> **INSTRUCTIONS FOR THE TASK**
Select all lines holding the word "exists" from the entries that follow.

> **DATASET EXCERPTS**
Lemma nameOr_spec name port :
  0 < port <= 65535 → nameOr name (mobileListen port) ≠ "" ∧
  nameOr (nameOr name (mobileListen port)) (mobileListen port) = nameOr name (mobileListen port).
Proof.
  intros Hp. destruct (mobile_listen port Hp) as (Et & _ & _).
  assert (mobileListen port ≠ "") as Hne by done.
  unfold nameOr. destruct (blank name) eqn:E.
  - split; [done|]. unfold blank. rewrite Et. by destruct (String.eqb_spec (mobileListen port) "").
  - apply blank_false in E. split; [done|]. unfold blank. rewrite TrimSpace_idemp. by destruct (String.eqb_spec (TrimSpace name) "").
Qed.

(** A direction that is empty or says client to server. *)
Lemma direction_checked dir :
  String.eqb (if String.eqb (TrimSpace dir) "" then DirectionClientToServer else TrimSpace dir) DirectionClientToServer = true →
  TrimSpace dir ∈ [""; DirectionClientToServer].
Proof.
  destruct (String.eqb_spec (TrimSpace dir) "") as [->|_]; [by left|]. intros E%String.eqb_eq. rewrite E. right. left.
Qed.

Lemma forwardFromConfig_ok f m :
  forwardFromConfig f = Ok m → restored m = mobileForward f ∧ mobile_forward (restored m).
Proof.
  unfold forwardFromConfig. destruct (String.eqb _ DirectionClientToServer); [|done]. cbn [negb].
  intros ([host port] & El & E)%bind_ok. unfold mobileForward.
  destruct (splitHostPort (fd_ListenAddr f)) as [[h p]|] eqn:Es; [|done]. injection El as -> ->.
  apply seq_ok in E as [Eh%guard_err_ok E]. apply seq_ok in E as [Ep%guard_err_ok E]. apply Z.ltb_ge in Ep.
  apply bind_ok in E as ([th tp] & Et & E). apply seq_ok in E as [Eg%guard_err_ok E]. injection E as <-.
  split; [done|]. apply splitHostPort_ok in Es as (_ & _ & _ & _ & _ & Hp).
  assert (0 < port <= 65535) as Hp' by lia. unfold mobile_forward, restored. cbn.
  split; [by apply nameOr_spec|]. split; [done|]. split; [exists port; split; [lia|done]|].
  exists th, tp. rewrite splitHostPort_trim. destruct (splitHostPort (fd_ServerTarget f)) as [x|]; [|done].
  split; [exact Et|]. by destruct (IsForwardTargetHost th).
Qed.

---

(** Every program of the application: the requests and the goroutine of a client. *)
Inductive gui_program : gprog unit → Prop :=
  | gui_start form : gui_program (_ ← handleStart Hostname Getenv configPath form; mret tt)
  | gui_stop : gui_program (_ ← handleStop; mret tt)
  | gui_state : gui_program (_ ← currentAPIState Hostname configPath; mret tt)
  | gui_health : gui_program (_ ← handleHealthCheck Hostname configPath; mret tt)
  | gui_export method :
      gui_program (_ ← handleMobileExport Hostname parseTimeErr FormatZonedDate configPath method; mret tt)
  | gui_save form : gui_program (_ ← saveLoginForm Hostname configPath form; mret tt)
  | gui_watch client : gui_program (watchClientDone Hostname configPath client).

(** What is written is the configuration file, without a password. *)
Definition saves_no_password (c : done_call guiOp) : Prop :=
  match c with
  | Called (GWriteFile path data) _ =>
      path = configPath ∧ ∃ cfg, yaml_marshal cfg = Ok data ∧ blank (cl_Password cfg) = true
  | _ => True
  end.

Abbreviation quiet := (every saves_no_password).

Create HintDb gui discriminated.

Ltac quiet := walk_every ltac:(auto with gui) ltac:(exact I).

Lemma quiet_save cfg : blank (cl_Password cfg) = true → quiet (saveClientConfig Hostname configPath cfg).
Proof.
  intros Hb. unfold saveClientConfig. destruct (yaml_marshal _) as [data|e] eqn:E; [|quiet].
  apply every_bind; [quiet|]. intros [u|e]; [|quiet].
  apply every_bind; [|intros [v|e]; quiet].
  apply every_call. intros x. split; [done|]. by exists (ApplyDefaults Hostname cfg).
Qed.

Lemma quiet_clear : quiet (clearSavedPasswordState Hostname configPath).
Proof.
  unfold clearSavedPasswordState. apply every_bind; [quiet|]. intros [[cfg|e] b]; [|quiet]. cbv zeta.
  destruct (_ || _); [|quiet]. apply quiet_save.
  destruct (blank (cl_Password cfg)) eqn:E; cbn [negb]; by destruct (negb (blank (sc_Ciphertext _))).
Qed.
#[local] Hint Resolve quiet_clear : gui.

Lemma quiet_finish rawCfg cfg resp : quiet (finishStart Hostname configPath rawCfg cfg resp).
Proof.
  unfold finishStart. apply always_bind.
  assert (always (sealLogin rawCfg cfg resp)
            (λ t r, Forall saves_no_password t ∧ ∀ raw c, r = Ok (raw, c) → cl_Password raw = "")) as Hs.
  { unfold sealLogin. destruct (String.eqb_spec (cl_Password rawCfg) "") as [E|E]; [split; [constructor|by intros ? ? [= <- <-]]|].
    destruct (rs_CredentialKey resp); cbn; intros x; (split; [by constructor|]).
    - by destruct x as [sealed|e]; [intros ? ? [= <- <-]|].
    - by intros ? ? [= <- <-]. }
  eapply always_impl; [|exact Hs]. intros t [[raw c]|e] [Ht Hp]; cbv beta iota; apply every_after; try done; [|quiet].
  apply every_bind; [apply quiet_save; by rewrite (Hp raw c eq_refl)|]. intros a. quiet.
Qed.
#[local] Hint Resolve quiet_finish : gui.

> **EXPECTED OUTPUT**
  split; [by apply nameOr_spec|]. split; [done|]. split; [exists port; split; [lia|done]|].
  exists th, tp. rewrite splitHostPort_trim. destruct (splitHostPort (fd_ServerTarget f)) as [x|]; [|done].
  apply every_call. intros x. split; [done|]. by exists (ApplyDefaults Hostname cfg).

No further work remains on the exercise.